"24", "Alias ", „Sex and the City“ haben eingefleischte Fangemeinse
US-Serien haben es nicht leicht

Mit 1,5 Millionen Zuschauern der US-Serie "24" kann RTL2 zufrieden sein. Überwältigend ist die Einschaltquote jedoch nicht: Auch wenn US-Produktionen hervorragend gemacht sind, begeistert sich der deutsche Zuschauer längst nicht mehr so dafür wie früher.

HB HAMBURG. Für den Münchner Privatsender RTL II, der mit hohen PR-Kosten das neue Format "24" in Deutschland platzierte, sind die 1,5 Millionen Zuschauer ein zufriedenstellender, aber nicht überwältigender Wert.
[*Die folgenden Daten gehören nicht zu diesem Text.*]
(* ===== verification/BlockNode.v ===== *)
(** * BlockNode: block nodes, their skip list, and the past median time

    Model of the first half of [blockchain/blockindex.go]: the [blockNode]
    struct, its construction from a header, the [Ancestor] skip list and
    [CalcPastMedianTime], and of the [HeaderCtx] interface of
    [blockchain/interfaces.go].  Nodes live in a heap of addresses, since the
    code shares them by pointer and cuts the [parent] and [ancestor] links of a
    live node when the header window moves.  A work sum is the value of the
    node's own [big.Int]. *)

From stdpp Require Import sorting.
From S2P Require Import Prelude WorkMath ChainHash Wire.
#[local] Open Scope Z_scope.

Module BlockNode.

Abbreviation loc := positive.
Abbreviation hash_t := (list byte).

(** ** Status flags *)

Definition statusDataStored : Z := 1.
Definition statusValid : Z := 2.
Definition statusValidateFailed : Z := 4.
Definition statusInvalidAncestor : Z := 8.
Definition statusHeaderStored : Z := 16.
Definition statusNone : Z := 0.

Definition HaveData (status : Z) : bool := negb (Z.land status statusDataStored =? 0).
Definition HaveHeader (status : Z) : bool := negb (Z.land status statusHeaderStored =? 0).
Definition KnownValid (status : Z) : bool := negb (Z.land status statusValid =? 0).
Definition KnownInvalid (status : Z) : bool :=
  negb (Z.land status (Z.lor statusValidateFailed statusInvalidAncestor) =? 0).

(** ** Nodes and the heap *)

Record blockNode := {
  parent : option loc;
  parentHash : hash_t;
  ancestor : option loc;
  hash : hash_t;
  workSum : Z;
  height : Z;
  version : Z;
  bits : Z;
  nonce : Z;
  timestamp : Z;
  merkleRoot : hash_t;
  status : Z;
}.

Abbreviation heap := (gmap loc blockNode).

Definition set_parent (p : option loc) (n : blockNode) : blockNode :=
  {| parent := p; parentHash := parentHash n; ancestor := ancestor n; hash := hash n;
     workSum := workSum n; height := height n; version := version n; bits := bits n;
     nonce := nonce n; timestamp := timestamp n; merkleRoot := merkleRoot n; status := status n |}.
Wie manch andere hoch gelobte US-Serie ist auch „24“ technisch hervorragend gemacht, doch der deutsche Zuschauer rennt US-Produktionen längst nicht mehr so bedingungslos hinterher wie früher.

Den besten Beweis lieferte die Emmy-Verleihung am Montag in Los Angeles. Die prämierten US-Produktionen sind in Deutschland fast unbekannte Größen: Die mit vier Emmys honorierte Serie „Alle lieben Raymond“ wurde einmal von ProSieben (erste Staffel) und RTL II (zweite Staffel) gezeigt. Auf eine Fortsetzung verzichteten beide Sender. Die wilden Machenschaften eines Mafia-Clans in „Sopranos“ (auch vier Emmys) dümpelten erfolglos beim ZDF umher. Und „West Wing“ (zwei Emmys) hat nie den Sprung über den Atlantik geschafft.

Auch mit Innovationen sind Zuschauer, die sich an die deutsche Serienkost mit heimischen Krimis und deutscher Comedy gewöhnt haben, schwer zu überzeugen. Die Actionserie „24“, die noch bis zum 28. September bei RTL II zu sehen ist, läuft in so genannter „Echtzeit“ über den Bildschirm. Die Serie ist 24 Stunden lang, beginnt um Mitternacht und endet um Mitternacht - in der Zeit muss Agent Jack Bauer (Kiefer Sutherland) nicht nur den Anschlag auf einen Präsidentschaftskandidaten vereiteln, sondern auch das Leben seiner Frau und seiner Tochter retten. Der Zuschauer fiebert jede Sekunde mit.

„Es ist auffällig, dass die Zuschauer sehr intensiv mit Mails und Faxen auf die Serie reagieren“, sagt RTL-II-Sprecherin Barbara Faltermeier. Die Actionserie werde auch im Internet verfolgt. Vor allem Zuschauer, die Folgen im TV verpasst hätten, klickten die Episoden im Internet an. „Fans zelebrieren den Kult im Web“, schrieb „Focus“. Wie empfindlich die eingeschworene Fan-Gemeinde reagieren kann, erlebte der Sender, als die vor der Serie „24“ ausgestrahlte „Fame Academy“ an einem Tag die Sendezeit überzog. „Wir wollen diesen Casting-Müll nicht sehen“, schrieb ein Zuschauer.

Auch andere Sender mussten die Erfahrung machen, dass US-Serien in Deutschland zwar eingeschworene Fanblöcke haben, doch auch sehr übersichtliche. ProSieben wird alle Folgen mit der Agentin „Alias“ ausstrahlen, aber Fans hat sie kaum vor den Bildschirm gebracht. Auch die Neustarts von „Scrubs“ oder „Without a Trace“ verliefen in diesem Herbst weitgehend geräuschlos. Manierlich ist nach wie vor der Auftritt von „Sex and the City“, aber ausgerechnet diese Produktion nähert sich in den USA dem Ende. Vox hat seit „Ally McBeal“ auch kein glückliches Händchen mehr mit Produktionen aus Hollywood gehabt.

Bei großen Sendern finden US-Serien im Hauptabendprogramm längst keine Berücksichtigung mehr. Das ZDF zeigt „Reich und schön“ am Nachmittag, RTL strahlt „Quincy“ dienstags am späten Abend aus. Und wer ein Faible für US-Klassiker wie „Drei Engel für Charlie“ oder „Die Zwei“ hat, schaltet Kabel 1 ein. Eines steht zumindest in Amerika fest: „“24“ ist die bemerkenswerteste, süchtig machende US- Serie der Saison“, schrieb das Magazin „Time“.